From this formula, we come to know that, $ f\alpha \dfrac{1}{{\eta - 1}} $ .
It has been given that the refractive index of a lens material is $ \mu $ and focal length $ f $ . Due to some chemical changes in the material, its refractive index has increased by $ 2\% $ .
 $ \dfrac{1}{f} = \left[ {\mu - 1} \right]\left( {\dfrac{1}{{{R_1}}} - \dfrac{1}{{{R_2}}}} \right) $ .
Let $ f' $ be the new focal length for refractive index $ \mu ' $ . Thus,
 $ \dfrac{1}{{f'}} = \left[ {\mu ' - 1} \right]\left( {\dfrac{1}{{{R_1}}} - \dfrac{1}{{{R_2}}}} \right) $ .
It has been given that, $ \mu ' = \mu + \dfrac{2}{{100}}\mu $ .
It has been stated that, $ {{\mu = 1}}{{.5}} $ . Substituting the value of $ \mu $ , we get,
 $ \mu = 1.5 + \dfrac{2}{{100}} \times 1.5 $
 $ \Rightarrow \mu = 1.53 $
Taking the ratio of $ f' $ and $ f $ , we get,
 $ \dfrac{f}{{f'}} = \dfrac{{\mu - 1}}{{\mu ' - 1}} $ where $ f' $ and $ \mu ' $ are the new focal length and refractive index.
 $ \dfrac{f}{{f'}} = \dfrac{{1.53 - 1}}{{1.5 - 1}} = \dfrac{{0.53}}{{0.5}} $ .
Simplifying the equation above,
 $ \dfrac{{f'}}{f} = \dfrac{{50}}{{53}} $
 $ \Rightarrow f' = \dfrac{{50}}{{53}}f $
As we can understand from the equation above, the focal length clearly decreases.
The change in percentage in focal length for $ {{\mu = 1}}{{.5}} $ will be given by,
 $ {{\Delta f in \% }} = \dfrac{{f - \dfrac{{50}}{{53}}f}}{f} \times 100 \simeq 5.64\% $ where $ {{\Delta f }} $ is the change in focal length.

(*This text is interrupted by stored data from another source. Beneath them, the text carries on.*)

(* ===== verification/Policies.v ===== *)
(** * Named policies and backups (api/policies.rs, api/backup.rs)

    The handlers that keep the access lists and WAF policies of the configuration,
    and those that export and restore a proxy's configuration and certificates. *)

From S2P Require Import Prelude RustStr Ip GeoIp Waf Bot Captcha Security Edge EdgeAuth ProxyConfig Router Forward Apply.
From S2P Require Import Telemetry CertStore Database Admin.

Definition with_lists (c : Config) (acls : list AccessList) (wafs : list NamedWafPolicy) : Config :=
  mkConfig (http_addr c) (https_addr c) (http3_addr c) (ProxyConfig.management_addr c) (cfg_backends c) (cfg_sites c)
    acls wafs (cfg_tls c) (cfg_security_headers c) (proxy_log c) (acme_email c) (cfg_http3 c)
    (cfg_tls_grade c) (cfg_cache_size_mb c) (cfg_cache_ttl_secs c) (cfg_consul c) (cfg_jwt_secret c).

Definition with_sites (c : Config) (sites : list Site) (backends : list CfgBackend) : Config :=
  mkConfig (http_addr c) (https_addr c) (http3_addr c) (ProxyConfig.management_addr c) backends sites
    (access_lists c) (waf_policies c) (cfg_tls c) (cfg_security_headers c) (proxy_log c) (acme_email c) (cfg_http3 c)
    (cfg_tls_grade c) (cfg_cache_size_mb c) (cfg_cache_ttl_secs c) (cfg_consul c) (cfg_jwt_secret c).

Definition site_with (s : Site) (acl waf : option str) (geo : GeoIpPolicy) (sec : SecurityPolicy) : Site :=
  mkSite (site_host s) (site_routes s) (site_backend s) (site_security_headers s) (ingress_namespace s) (ingress_name s)
    (k8s_resource_kind s) (http3_alt_svc_enabled s) (site_forward_client_ip s) acl waf geo sec.

(** ** The lists *)

(** Edits of the configuration, as the handlers make them before saving. *)
Definition push_access_list (l : AccessList) (c : Config) : Config := with_lists c (access_lists c ++ [l]) (waf_policies c).
Definition push_waf_policy (p : NamedWafPolicy) (c : Config) : Config := with_lists c (access_lists c) (waf_policies c ++ [p]).

(** Replace the first element that satisfies [p]. *)
Fixpoint update_first {A} (p : A -> bool) (f : A -> A) (l : list A) : option (list A) :=
  match l with
  | [] => None
  | x :: rest => if p x then Some (f x :: rest) else (x ::.) <$> update_first p f rest
  end.

(** The sites that name the list get its policy as their own copy. *)
Definition put_access_list (id name : str) (description : option str) (geo : GeoIpPolicy) (c : Config) : option Config :=
  acls ← update_first (fun l => acl_id l =s id) (fun l => mkAccessList (acl_id l) name description geo) (access_lists c);
  Some (with_sites (with_lists c acls (waf_policies c))
    ((fun s => if bool_decide (access_list_id s = Some id)
               then site_with s (access_list_id s) (waf_policy_id s) geo (site_security s) else s) <$> cfg_sites c)
    (cfg_backends c)).

Definition put_waf_policy (id name : str) (description : option str) (sec : SecurityPolicy) (c : Config) : option Config :=
  wafs ← update_first (fun p => nwp_id p =s id) (fun p => mkNamedWafPolicy (nwp_id p) name description sec) (waf_policies c);
  Some (with_sites (with_lists c (access_lists c) wafs)
    ((fun s => if bool_decide (waf_policy_id s = Some id)
               then site_with s (access_list_id s) (waf_policy_id s) (site_geoip s) sec else s) <$> cfg_sites c)
    (cfg_backends c)).

(** [None] when nothing was removed. *)
Definition delete_access_list (id : str) (c : Config) : option Config :=
  let acls := filter (fun l => (acl_id l =s id) = false) (access_lists c) in
  if (length acls =? length (access_lists c))%nat then None
  else
    Some (with_sites (with_lists c acls (waf_policies c))
      ((fun s => if bool_decide (access_list_id s = Some id)
                 then site_with s None (waf_policy_id s) (site_geoip s) (site_security s) else s) <$> cfg_sites c)
      (cfg_backends c)).

Definition delete_waf_policy (id : str) (c : Config) : option Config :=
  let wafs := filter (fun p => (nwp_id p =s id) = false) (waf_policies c) in
  if (length wafs =? length (waf_policies c))%nat then None
  else
    Some (with_sites (with_lists c (access_lists c) wafs)
      ((fun s => if bool_decide (waf_policy_id s = Some id)
                 then site_with s (access_list_id s) None (site_geoip s) (site_security s) else s) <$> cfg_sites c)
      (cfg_backends c)).

Definition trimmed_description (d : option str) : option str := opt_filter (fun s => negb (is_empty s)) (trim <$> d).

(** ** Backups *)

Record BackupCertificate := mkBackupCertificate {
  bc_hosts : list str;
  bc_cert_pem : str;
  bc_key_pem : str;
  bc_source_type : str;
}.

Record ProxyBackup := mkProxyBackup {
  pb_config : Config;
  pb_certificates : list BackupCertificate;
  pb_dns_providers : list DnsProviderRow;
  pb_created_at : str;
}.

(** What the backup has and the running configuration has not. *)
Definition merge_proxy_config (merged backup : Config) : Config :=
  let sites := cfg_sites merged ++ filter (fun s => site_host s ∉ site_host <$> cfg_sites merged) (cfg_sites backup) in
  let backends := cfg_backends merged
                  ++ filter (fun b => backend_name b ∉ backend_name <$> cfg_backends merged) (cfg_backends backup) in
  let sorted t := sort_by str_leb (tls_hosts t) in
  let tls := cfg_tls merged ++ filter (fun t => sorted t ∉ sorted <$> cfg_tls merged) (cfg_tls backup) in
  with_tls (with_sites merged sites backends) tls.

Record RestoreReport := mkRestoreReport { restored_count : nat; restore_errors : nat }.

Section handlers.
Context `{Crypto} `{Formats}.
Variable scan : list CertRow -> list CertRow.
Variable scan_dns : list DnsRow -> list DnsRow.
Variable to_lowercase : str -> str.
Variable url_parse : str -> option Url.
Variable iter_routes : gmap str (list Route) -> list (str * list Route).
Variable db_text : DbError -> str.
Variable apply_text : ApplyError -> str.
Variable store_text : StoreError -> str.
Variable E : AdminEnv.

Implicit Type s : Admin.

Abbreviation db_call := (db_call db_text).
Abbreviation persist := (persist_proxy_config scan to_lowercase url_parse db_text apply_text store_text E).

(** In ingress mode the lists come from the database, if it has any. *)
Definition load_config : Api Config := fun s =>
  let c := ad_config s in
  if ae_viewer_mode E then
    match ad_db s with
    | None => (Ok c, s)
    | Some d =>
      let '(r, d') := get_proxy_config d in
      (Ok (match r with Ok (Some stored) => with_lists c (access_lists stored) (waf_policies stored) | _ => c end),
       set_db (Some d') s)
    end
  else (Ok c, s).

Definition apply_running (c : Config) : Api unit := fun s =>
  match apply_config to_lowercase url_parse (ad_router s) c with
  | (Err e, _) => (Err (mkApiError 400 (apply_text e)), s)
  | (Ok _, r) => (Ok tt, set_config c (set_router r s))
  end.

(** In ingress mode only the lists are stored. *)
Definition save_and_activate (c : Config) : Api unit :=
  if ae_viewer_mode E then
    stored ← db_call (db_try get_proxy_config);
    let stored := default config_default (match stored with Ok o => o | Err _ => None end) in
    _ ← db_call (save_proxy_config (with_lists stored (access_lists c) (waf_policies c)));
    apply_running c
  else persist c.

Definition normalize_name (name : str) : Api str :=
  if is_empty (trim name) then api_fail 400 "name is required" else mret (trim name).

(** What the lists show: the stored ones, or else the running ones. *)
Definition shown_config : Api Config := fun s =>
  match ad_db s with
  | None => (Ok (ad_config s), s)
  | Some d =>
    let '(r, d') := get_proxy_config d in
    (Ok (match r with Ok (Some stored) => stored | _ => ad_config s end), set_db (Some d') s)
  end.

Definition access_lists_list : Api (list AccessList) := c ← shown_config; mret (access_lists c).
Definition waf_policies_list : Api (list NamedWafPolicy) := c ← shown_config; mret (waf_policies c).

Definition or_404 {A} (o : option A) : Api A := match o with Some a => mret a | None => api_fail 404 "not found" end.

Definition access_lists_get (id : str) : Api AccessList :=
  c ← load_config; or_404 (List.find (fun l => acl_id l =s id) (access_lists c)).
Definition waf_policies_get (id : str) : Api NamedWafPolicy :=
  c ← load_config; or_404 (List.find (fun p => nwp_id p =s id) (waf_policies c)).

Definition access_lists_create (name : str) (description : option str) (geo : GeoIpPolicy) : Api str :=
  _ ← require_db;
  name ← normalize_name name;
  c ← load_config;
  _ ← save_and_activate
        (push_access_list (mkAccessList (ae_uuid E) name (trimmed_description description) (geo_normalized geo)) c);
  mret (ae_uuid E).

Definition waf_policies_create (name : str) (description : option str) (sec : SecurityPolicy) : Api str :=
  _ ← require_db;
  name ← normalize_name name;
  c ← load_config;
  _ ← save_and_activate
        (push_waf_policy (mkNamedWafPolicy (ae_uuid E) name (trimmed_description description) (security_normalized sec)) c);
  mret (ae_uuid E).

Definition access_lists_put (id name : str) (description : option str) (geo : GeoIpPolicy) : Api unit :=
  _ ← require_db;
  name ← normalize_name name;
  c ← load_config;
  c ← or_404 (put_access_list id name (trimmed_description description) (geo_normalized geo) c);
  save_and_activate c.

Definition waf_policies_put (id name : str) (description : option str) (sec : SecurityPolicy) : Api unit :=
  _ ← require_db;
  name ← normalize_name name;
  c ← load_config;
  c ← or_404 (put_waf_policy id name (trimmed_description description) (security_normalized sec) c);
  save_and_activate c.

Definition access_lists_delete (id : str) : Api unit :=
  _ ← require_db; c ← load_config; c ← or_404 (delete_access_list id c); save_and_activate c.

Definition waf_policies_delete (id : str) : Api unit :=
  _ ← require_db; c ← load_config; c ← or_404 (delete_waf_policy id c); save_and_activate c.

(** *** Export and restore *)

(** The check of the two backup handlers. *)
Definition backup_db : Api unit := fun s =>
  match ad_db s with Some _ => (Ok tt, s) | None => (Err (mkApiError 503 "Database not configured"), s) end.

(** A part that cannot be read is left out. *)
Definition or_empty {A} (r : result DbError (list A)) : list A := match r with Ok l => l | Err _ => [] end.

(** The certificate of a listed row, from the rows with their PEM texts. *)
Definition backup_certificate (pems : list (str * list str * str * str)) (row : CertificateRow) : option BackupCertificate :=
  '(_, hosts, cert, key) ← List.find (fun p => p.1.1.1 =s row_id row) (reverse pems);
  Some (mkBackupCertificate hosts cert key (row_source_type row)).

Definition build_proxy_backup : Api ProxyBackup :=
  _ ← backup_db;
  c ← api_get ad_config;
  pems ← db_call (db_try (get_all_certificates_for_store scan));
  rows ← db_call (db_try (list_certificates scan));
  dns ← db_call (db_try (list_dns_providers scan_dns));
  mret (mkProxyBackup c (omap (backup_certificate (or_empty pems)) (or_empty rows)) (or_empty dns) (to_rfc3339 (ae_now E))).

(** One certificate of a restore; each has a fresh id.  Counts what reached the
    database, and the failures. *)
Definition restore_certificate (id : str) (b : BackupCertificate) (rep : RestoreReport) : Api RestoreReport :=
  r ← db_call (db_try (add_certificate id (bc_hosts b) (bc_cert_pem b) (bc_key_pem b) (bc_source_type b) (ae_now E)));
  match r with
  | Err _ => mret (mkRestoreReport (restored_count rep) (S (restore_errors rep)))
  | Ok id => api_step (fun s =>
    let '(r, c) := insert_pem_for_hosts (ae_io E) (bc_hosts b) (bc_cert_pem b) (bc_key_pem b) (ae_certs_dir E) id (ad_certs s) in
    (Ok (mkRestoreReport (S (restored_count rep)) (match r with Ok _ => restore_errors rep | Err _ => S (restore_errors rep) end)),
     set_certs c s))
  end.

Fixpoint restore_certificates (skip : gset str) (ids : list str) (bs : list BackupCertificate) (rep : RestoreReport)
    : Api RestoreReport :=
  match bs with
  | [] => mret rep
  | b :: rest =>
    if existsb (fun h => bool_decide (h ∈ skip)) (bc_hosts b) then restore_certificates skip ids rest rep
    else
      rep ← restore_certificate (default [] (head ids)) b rep;
      restore_certificates skip (tail ids) rest rep
  end.

(** [ids] are the UUIDs generated on the way. *)
Definition proxy_backup_restore (merge : bool) (ids : list str) (b : ProxyBackup) : Api RestoreReport :=
  _ ← backup_db;
  existing ← (if merge then db_call (db_try (list_certificates scan)) else mret (Ok []));
  let skip : gset str := list_to_set (mjoin (row_hosts <$> or_empty existing)) in
  rep ← restore_certificates skip ids (pb_certificates b) (mkRestoreReport 0 0);
  current ← api_get ad_config;
  let c := stored_form (if merge then merge_proxy_config current (pb_config b) else pb_config b) in
  api_step (fun s =>
    match persist c s with
    | (Ok _, s) =>
      let msg := bs "backup restored (" ++ show_N (N.of_nat (length (cfg_sites c))) ++ bs " sites, "
                 ++ n_routes iter_routes (ad_router s) ++ bs " routes)" in
      (Ok (mkRestoreReport (S (restored_count rep)) (restore_errors rep)), (log_reload E msg s).2)
    | (Err _, s) => (Ok (mkRestoreReport (restored_count rep) (S (restore_errors rep))), s)
    end).

(** 200, or 206 when something failed. *)
Definition restore_status (rep : RestoreReport) : N := if (restore_errors rep =? 0)%nat then 200 else 206.

End handlers.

Hence, the correct answer is Option D.

Note
Real lenses have the finite thickness between their two surfaces of curvature. An ideal thin lens with two surfaces of equal curvature will have zero optical power. It means it will neither converge or diverge light. A lens with some thickness which is not negligible is called a thick lens. Lenses are of two types based on the curvature of the two optical surfaces. Convex and concave.
Lens maker’s formula is the relation between the focal length of a lens to the refractive index of its material and the radii of curvature of its two surfaces. It is used by lens manufacturers to make the lenses of particular power from the glass of a given refractive index.
Lens maker formula is used to construct a lens with the specified focal length. A lens has two curved surfaces, but these are not exactly the same. If we know the refractive index and the radius of the curvature of both the surface, then we can determine the focal length of the lens.